Presiden Prabowo sendiri menyatakan dalam berbagai pidato bahwa terkait itu.
“Ada kebocoran besar di anggaran, ada penyimpangan besar. Kolusi antara pejabat pemerintah di semua tingkatan, elite politik, dan pengusaha-pengusaha yang tidak patriotik.”
(Pidato Prabowo, Oktober 2024)
Pernyataan tersebut bukan tanpa dasar. Indonesia Corruption Watch (ICW) mencatat sepanjang 2023, terdapat 791 kasus korupsi dengan kerugian negara mencapai Rp28,4 triliun, melibatkan ratusan pejabat negara, termasuk 161 bupati/wali kota dan 24 gubernur. (Tempo.co, 20/05/2024)

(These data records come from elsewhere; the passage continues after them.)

(* ===== verification/LoginReply.v ===== *)
(** The login replies (theorems about the second half of [Login]): which string
    has which effect, what authenticates the target, and how the operational
    parameters are adopted. *)

From S2P Require Import SList Prelude Hash Hashes Bytes Crc32c Task Context Pdu Queue Complete Cancel Iovec Command Process Text Login LoginRequest.

(** ** The keys exclude each other *)

Fixpoint all_clash (l : list (string * handler)) : bool :=
  match l with
  | [] => true
  | (k, _) :: l => forallb (fun '(k', _) => clash (str k) (str k')) l && all_clash l
  end.

Lemma clash_sym k1 k2 : clash k1 k2 = clash k2 k1.
Proof.
  revert k2. induction k1 as [|a k1 IH]; intros [|b k2]; try done. cbn [clash].
  rewrite Z.eqb_sym. by destruct (b =? a).
Qed.

Lemma try_keys_none l p s o w : (forall k h, (k, h) ∈ l -> strip (str k) s = None) ->
  try_keys l p s o w = Ret (inr o, w).
Proof.
  induction l as [|[k h] l IH]; intros Hn; [done|]. cbn [try_keys].
  rewrite (Hn k h) by left. rewrite (bind_run _ _ _ (inr o) w) by done.
  apply IH. intros k' h' Hin. apply (Hn k' h'). by right.
Qed.

(** One key decides: the others do not begin the string. *)
Lemma try_keys_one l p s o w k h v : all_clash l = true -> (k, h) ∈ l -> strip (str k) s = Some v ->
  try_keys l p s o w = h p v o w.
Proof.
  induction l as [|[k0 h0] l IH]; intros Hc Hin E; [by apply not_elem_of_nil in Hin|].
  cbn [all_clash] in Hc. apply andb_true_iff in Hc as [Hc0 Hc]. rewrite forallb_forall in Hc0.
  cbn [try_keys]. apply elem_of_cons in Hin as [[= <- <-]|Hin].
  - rewrite E. unfold mbind, M_bind. destruct (h p v o w) as [[[rc|o'] w']|u]; try done.
    apply try_keys_none. intros k' h' Hin. apply (strip_clash (str k)) with v; [|done].
    by apply (Hc0 (k', h')), list_elem_of_In.
  - rewrite (strip_clash (str k) (str k0) s v); [|rewrite clash_sym; by apply (Hc0 (k, h)), list_elem_of_In|done].
    rewrite (bind_run _ _ _ (inr o) w) by done. by apply IH.
Qed.

Lemma reply_keys_clash : all_clash reply_keys = true.
Proof. vm_compute. reflexivity. Qed.

Lemma known_key k h v p o w : (k, h) ∈ reply_keys -> try_keys reply_keys p (kv k v) o w = h p v o w.
Proof. intros Hin. apply (try_keys_one _ _ _ _ _ k); [apply reply_keys_clash|done|]. apply strip_app. Qed.

(** ** The loop over the strings *)

Fixpoint process_strings (p : nat) (l : list bytes) (o : owed) : IO (Z + owed) :=
  match l with
  | [] => mret (inr o)
  | s :: l =>
      r ← try_keys reply_keys p s o;
      match r with inl rc => mret (inl rc) | inr o => process_strings p l o end
  end.

Lemma split_strings_rest fuel b t l : split_strings (S fuel) (b :: t) = Some l ->
  (exists r, split_nul (b :: t) = Some ([], r)) /\ l = [] \/
  exists s r l', split_nul (b :: t) = Some (s, r) /\ s <> [] /\ l = s :: l' /\ split_strings fuel r = Some l' /\
    (length r <= length t)%nat.
Proof.
  intros E. cbn [split_strings] in E. destruct (split_nul (b :: t)) as [[s r]|] eqn:En; [|done].
  destruct (split_nul_Some _ _ _ En) as [Et _]. destruct s as [|a s].
  - left. injection E as <-. split; [by exists r|done].
  - right. destruct (split_strings fuel r) as [l'|] eqn:El; [|done]. cbn in E. injection E as <-.
    exists (a :: s), r, l'. do 4 (split; [done|]). apply (f_equal length) in Et.
    rewrite length_app in Et. cbn in Et. lia.
Qed.

Lemma login_text_run fuel fuel' p text l o w : (length text <= fuel)%nat ->
  split_strings fuel' text = Some l -> login_text fuel p text o w = process_strings p l o w.
Proof.
  revert fuel fuel' l o w. induction text as [text IH] using (induction_ltof1 _ (@length Z)).
  intros fuel fuel' l o w Hf El. destruct text as [|b t].
  { destruct fuel', fuel; by injection El as <-. }
  destruct fuel' as [|fuel']; [done|]. destruct fuel as [|fuel]; [cbn in Hf; lia|].
  destruct (split_strings_rest fuel' b t l El) as [[[r En] ->]|(s & r & l' & En & Hs & -> & El' & Hr)].
  - cbn [login_text]. by rewrite En.
  - cbn [login_text process_strings]. rewrite En. destruct s as [|a s]; [done|].
    unfold mbind, M_bind. destruct (try_keys _ _ _ _ _) as [[[rc|o'] w']|u]; try done.
    apply (IH r) with fuel'; [unfold ltof; cbn; lia|cbn in Hf; lia|done].
Qed.

(** ** What a string can do

    Reading a string changes parameters only, or ends the login with an error
    that the callback is told. *)
Record negotiated (w w' : world) : Prop := {
  ng_pdus : pdus w' = pdus w;
  ng_trace : trace w' = trace w;
  ng_queue : outqueue (ctx w') = outqueue (ctx w);
  ng_loggedin : is_loggedin (ctx w') = is_loggedin (ctx w);
  ng_user : target_user (login (ctx w')) = target_user (login (ctx w));
  ng_answer : target_chap_r (login (ctx w')) = target_chap_r (login (ctx w));
  ng_auth : chap_auth (login (ctx w')) = chap_auth (login (ctx w));
  ng_wait : waitpdu (ctx w') = waitpdu (ctx w);
  ng_lock : iscsi_lock (ctx w') = iscsi_lock (ctx w)
}.

#[export] Instance negotiated_preorder : PreOrder negotiated.
Proof.
  split; [by split|]. intros w1 w2 w3 [] []. split; by etransitivity.
Qed.

(** The callback was told [st], and nothing was sent. *)
Record told (w w' : world) (f : nat) (pdu : iscsi_pdu) (st : Z) : Prop := {
  tl_pdus : pdus w' = pdus w;
  tl_trace : trace w' = trace w ++ [Ev_callback f st Data_none (private_data pdu)];
  tl_queue : outqueue (ctx w') = outqueue (ctx w);
  tl_loggedin : is_loggedin (ctx w') = is_loggedin (ctx w);
  tl_wait : waitpdu (ctx w') = waitpdu (ctx w);
  tl_lock : iscsi_lock (ctx w') = iscsi_lock (ctx w)
}.

Lemma told_after w w1 w2 f pdu st : negotiated w w1 -> told w1 w2 f pdu st -> told w w2 f pdu st.
Proof. intros [N1 N2 N3 N4 _ _ _ N8 N9] [T1 T2 T3 T4 T5 T6]. split; congruence. Qed.

(** A response that the target could only compute from its secret. *)
Definition right_response (l : login_state) (v : bytes) : Prop :=
  Z.of_nat (length v) = 2 * chap_r_size (chap_auth l) /\
  hex_pairs v = take (Z.to_nat (chap_r_size (chap_auth l))) (target_chap_r l).

(** What pays off [chap_n_owed] and [chap_r_owed]. *)
Definition pays (l : login_state) (s : bytes) (o o' : owed) : Prop :=
  (chap_n_owed o' = chap_n_owed o \/ s = kv "CHAP_N=" (target_user l)) /\
  (chap_r_owed o' = chap_r_owed o \/ exists v, s = kv "CHAP_R=0x" v /\ right_response l v).

Section Handlers.
Context (p : nat) (pdu : iscsi_pdu) (f : nat) (Hf : pdu_callback pdu = Some (Cb_user f)).

Lemma login_failed_run msg rc w : pdus w !! p = Some pdu ->
  exists w', login_failed msg p rc w = Ret (inl rc, w') /\ told w w' f pdu SCSI_STATUS_ERROR.
Proof.
  intros Hp. unfold login_failed, call_callback.
  rewrite (bind_run _ _ _ tt (w <| ctx ::= fun c => c <| error_string := msg |> |>)) by done.
  unfold mbind at 1, M_bind at 1. set (w1 := w <| ctx ::= _ |>).
  run (get_pdu_run w1 p pdu Hp). rewrite Hf. eexists. split; [reflexivity|done].
Qed.

(** The outcome of one string. *)
Definition string_outcome (s : bytes) (o : owed) (w : world) (r : res ((Z + owed) * world)) : Prop :=
  (exists rc w', r = Ret (inl rc, w') /\ told w w' f pdu SCSI_STATUS_ERROR) \/
  (exists o' w', r = Ret (inr o', w') /\ negotiated w w' /\ pays (login (ctx w)) s o o').

Lemma unchanged_outcome s o w w' : negotiated w w' -> string_outcome s o w (Ret (inr o, w')).
Proof. intros Hn. right. exists o, w'. split; [done|]. split; [done|]. by split; left. Qed.

Lemma handler_outcome k h v o w : (k, h) ∈ reply_keys -> pdus w !! p = Some pdu ->
  string_outcome (kv k v) o w (h p v o w).
Proof.
  intros Hin Hp. unfold reply_keys in Hin.
  repeat (apply elem_of_cons in Hin as [[= -> ->]|Hin];
    [try (apply (unchanged_outcome _ o); by split)|]); [..|by apply not_elem_of_nil in Hin].
  - unfold parameter. apply (unchanged_outcome _ o). destruct (bool_decide _); by split.
  - unfold reply_chap_c. destruct (_ <? _).
    + left. destruct (login_failed_run "Wrong length of CHAP_C received from target (%d, max: %d)" 0 w Hp) as (w' & E & T).
      by exists 0, w'.
    + apply (unchanged_outcome _ o). by split.
  - unfold reply_chap_n. run (get_ctx_run login w). destruct (bool_decide_reflect (target_user (login (ctx w)) = v)) as [<-|Hne].
    + right. eexists _, w. split; [reflexivity|]. split; [done|]. split; [by right|by left].
    + left. destruct (login_failed_run "Failed to log in to target. Wrong CHAP targetname received: %s" 0 w Hp) as (w' & E & T).
      by exists 0, w'.
  - unfold reply_chap_r. run (get_ctx_run login w). cbv zeta.
    destruct (Z.eqb_spec (Z.of_nat (length v)) (2 * chap_r_size (chap_auth (login (ctx w))))) as [El|_]; cbn [negb].
    2: { left. destruct (login_failed_run "Wrong size of CHAP_R received from target." 0 w Hp) as (w' & E & T). by exists 0, w'. }
    destruct (bool_decide_reflect (hex_pairs v = take (Z.to_nat (chap_r_size (chap_auth (login (ctx w))))) (target_chap_r (login (ctx w))))) as [Ev|_]; cbn [negb].
    + right. eexists _, w. split; [reflexivity|]. split; [done|]. split; [by left|right]. by exists v.
    + left. destruct (login_failed_run "Authentication failed. Invalid CHAP_R response from the target" 0 w Hp) as (w' & E & T).
      by exists 0, w'.
Qed.
End Handlers.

Lebih dalam lagi, Laporan KPK dan INDEF menunjukkan bahwa 30–40 persen anggaran negara setiap tahun bocor akibat korupsi. Politik biaya tinggi mendorong calon pemimpin untuk mencari dukungan dari pemilik modal besar yang kelak “menagih balas jasa” dalam bentuk proyek atau kebijakan.
Contoh nyata dari state capture ini bisa dilihat dari Skandal e-KTP, yang merugikan negara hingga Rp2,3 triliun, melibatkan menteri, anggota DPR, dan pengusaha. Kasus Meikarta, di mana izin proyek diberikan dengan sogokan kepada pejabat. Pelemahan KPK, di mana perubahan undang-undang menandai upaya sistemik melindungi elit yang terlibat korupsi.
Namun, sesungguhnya apa yang disebut state capture ini bukanlah anomali, melainkan keniscayaan dalam sistem demokrasi kapitalisme sekuler yang diterapkan saat ini. Sistem ini melahirkan lingkaran setan antara politik dan bisnis.
Dalam sistem demokrasi, untuk dapat maju dalam kontestasi politik, seorang calon pemimpin membutuhkan dukungan dana dalam jumlah besar. Di sinilah para pemilik modal bermain, memberikan kucuran dana besar dengan harapan akan memperoleh imbalan berupa kebijakan-kebijakan yang berpihak pada kepentingan bisnis mereka ketika calon tersebut berkuasa.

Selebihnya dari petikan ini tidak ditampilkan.